Górnik przed sezonem zakupił trzy urządzenia umożliwiające zasilanie kart identyfikacyjnych. Przed ostatnimi meczami otwarte były dwie kasy, ale i to od spotkania z Jagiellonią Białystok ma się zmienić.

- Bezpośrednio przed następnym meczem otworzymy trzy kasy, bo takie są nasze obecne możliwości sprzętowe, ale to i tak pozwoli nam obsłużyć zaledwie 180 osób na godzinę. Kibice, którzy chcą zasilić kartę powinni przed meczem udać się do jednego z naszych punktów sprzedaży. Bilety cały czas dostępne są w przedsprzedaży, co umożliwia jednorazowe zasilenie karty na kilka spotkań z odpowiednim wyprzedzeniem - dodał wiceprezes śląskiego klubu.

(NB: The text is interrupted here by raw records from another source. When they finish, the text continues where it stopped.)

(* ===== verification/TreeReads.v ===== *)
(** * Reading trees through caches

    What [TreeStore] reads depends only on the files: what a reader remembers -
    records, indexes, the packs of trees, open archives and entries - changes no
    result. And the table of packs that a reader builds once finds the pack that
    the scan of all packs finds. *)

From Stdlib Require Import NArith Lia.
From Stdlib Require Strings.Byte.
From Stdlib Require Import Ascii.
From stdpp Require Import base numbers strings gmap list sorting.
From S2P Require Import Prelude Codec FileStore BinaryDb BinaryIndex ReadTxn WriteTxn ContentCodec ContentIds ContentStore.
From S2P Require Import Json ChunkLayout PackIndex PackContainer TreePack TreeArchive TreeStore.

(** ** Reads with one result *)

Section Stable.
Context (fs : LocalBinaryDbFs) {du : gmap PathBuf bytes} (d : gmap PathBuf bytes).

Local Abbreviation reads_ m r := (reads fs (du := du) d m r).

(** Whatever the transaction remembers, [m] gives the same result and leaves
    the files alone. *)
Definition stable {X : Type} (m : cached X) : Prop := exists r, reads_ m r.

(** The result in a new transaction. *)
Definition fresh {X : Type} (m : cached X) : result BinaryDbErrorKind X := fst (m (empty_cache, mkIo du d [])).

Lemma reads_fresh {X : Type} (m : cached X) r : reads_ m r -> fresh m = r.
Proof. intros H. destruct (H empty_cache (empty_coherent fs d)) as (c & Hrun & _). unfold fresh. by rewrite Hrun. Qed.

Lemma stable_reads {X : Type} (m : cached X) : stable m -> reads_ m (fresh m).
Proof. intros [r H]. by rewrite (reads_fresh m r H). Qed.

Lemma stable_ret {X : Type} (x : X) : stable (mret x).
Proof. eexists. apply reads_ret. Qed.
Lemma stable_lift {X : Type} (r : result BinaryDbErrorKind X) : stable (lift r).
Proof. eexists. apply reads_lift. Qed.

Lemma stable_bind {X Y : Type} (m : cached X) (k : X -> cached Y) : stable m -> (forall x, stable (k x)) -> stable (m ≫= k).
Proof.
  intros [r Hm] Hk. destruct r as [x|e].
  - destruct (Hk x) as [r Hr]. exists r. by apply (reads_step fs d m k x).
  - exists (Err e). by apply (reads_bind fs d m k (Err e)).
Qed.

Lemma fresh_bind {X Y : Type} (m : cached X) (k : X -> cached Y) : stable m -> (forall x, stable (k x)) -> fresh (m ≫= k) = (x ← fresh m; fresh (k x)).
Proof.
  intros Hm Hk. apply reads_fresh. apply (reads_bind fs d m k (fresh m)); [by apply stable_reads|].
  destruct (fresh m); [by apply stable_reads|done].
Qed.

Lemma reads_bind_Ok {X Y : Type} (m : cached X) (k : X -> cached Y) y : stable m -> (forall x, reads_ m (Ok x) -> stable (k x)) -> reads_ (m ≫= k) (Ok y) ->
  exists x, reads_ m (Ok x) /\ reads_ (k x) (Ok y).
Proof.
  intros [[x|e] Hm] Hk H.
  - exists x. split; [done|]. destruct (Hk x Hm) as [r Hr]. assert (reads_ (m ≫= k) r) as H' by (by apply (reads_step fs d m k x)).
    by rewrite <- (reads_fresh _ _ H), (reads_fresh _ _ H').
  - assert (reads_ (m ≫= k) (Err e)) as H' by (by apply (reads_bind fs d m k (Err e))). apply reads_fresh in H, H'. congruence.
Qed.

Lemma reads_lift_Ok {X : Type} (r : result BinaryDbErrorKind X) x : reads_ (lift r) (Ok x) -> r = Ok x.
Proof. intros H. by rewrite <- (reads_fresh _ _ H). Qed.

Lemma stable_unless_missing {X : Type} (m : cached X) : stable m -> stable (unless_missing m).
Proof.
  intros [r Hm]. exists (match r with Ok x => Ok (Some x) | Err MissingData => Ok None | Err e => Err e end). intros c Hc.
  destruct (Hm c Hc) as (c' & Hrun & Hc'). exists c'. split; [|done]. unfold unless_missing. rewrite Hrun. by destruct r as [x|[]].
Qed.

Lemma stable_layout file path : file_path_for fs (relative_path file) = Ok path -> stable (read_txn_layout_id fs file).
Proof. intros Hp. eexists. by eapply reads_layout. Qed.
Lemma stable_record file path i : file_path_for fs (relative_path file) = Ok path -> stable (read_record_in_read_txn fs file i).
Proof. intros Hp. eexists. by eapply reads_record. Qed.
Lemma stable_count file path : file_path_for fs (relative_path file) = Ok path -> stable (read_txn_record_count fs file).
Proof. intros Hp. eexists. apply reads_uncached. by rewrite (record_count_pure fs d file path). Qed.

Dla kibiców z innych miast klub oferuje zasilenie kart w jednym z punktów sprzedaży. Tych jest coraz więcej, bo klub stara się dostosować do potrzeb fanów.

- Bilety na wszystkie mecze można kupować codziennie w kilku punktach sprzedaży. Dwa są w Zabrzu, pozostałe w Rudzie Śląskiej, Knurowie i Orzeszu. Kilka dni przed każdym meczem otwieramy dodatkowo kasy na stadionie. Pracujemy także nad wprowadzeniem systemu internetowej dystrybucji biletów - wyjaśnił Sowicki.

W środę doszło do spotkania Stowarzyszenia Kibiców Górnika z władzami zabrzańskiego klubu. Obie strony osiągnęły porozumienie i wkrótce na nowo rozpocznie się kampania promocyjna. Ma ona zachęcić fanów do powrotu praktyk z pierwszych meczów sezonu, które pozwoliły uniknąć niesnasek przed meczami przy Roosevelta.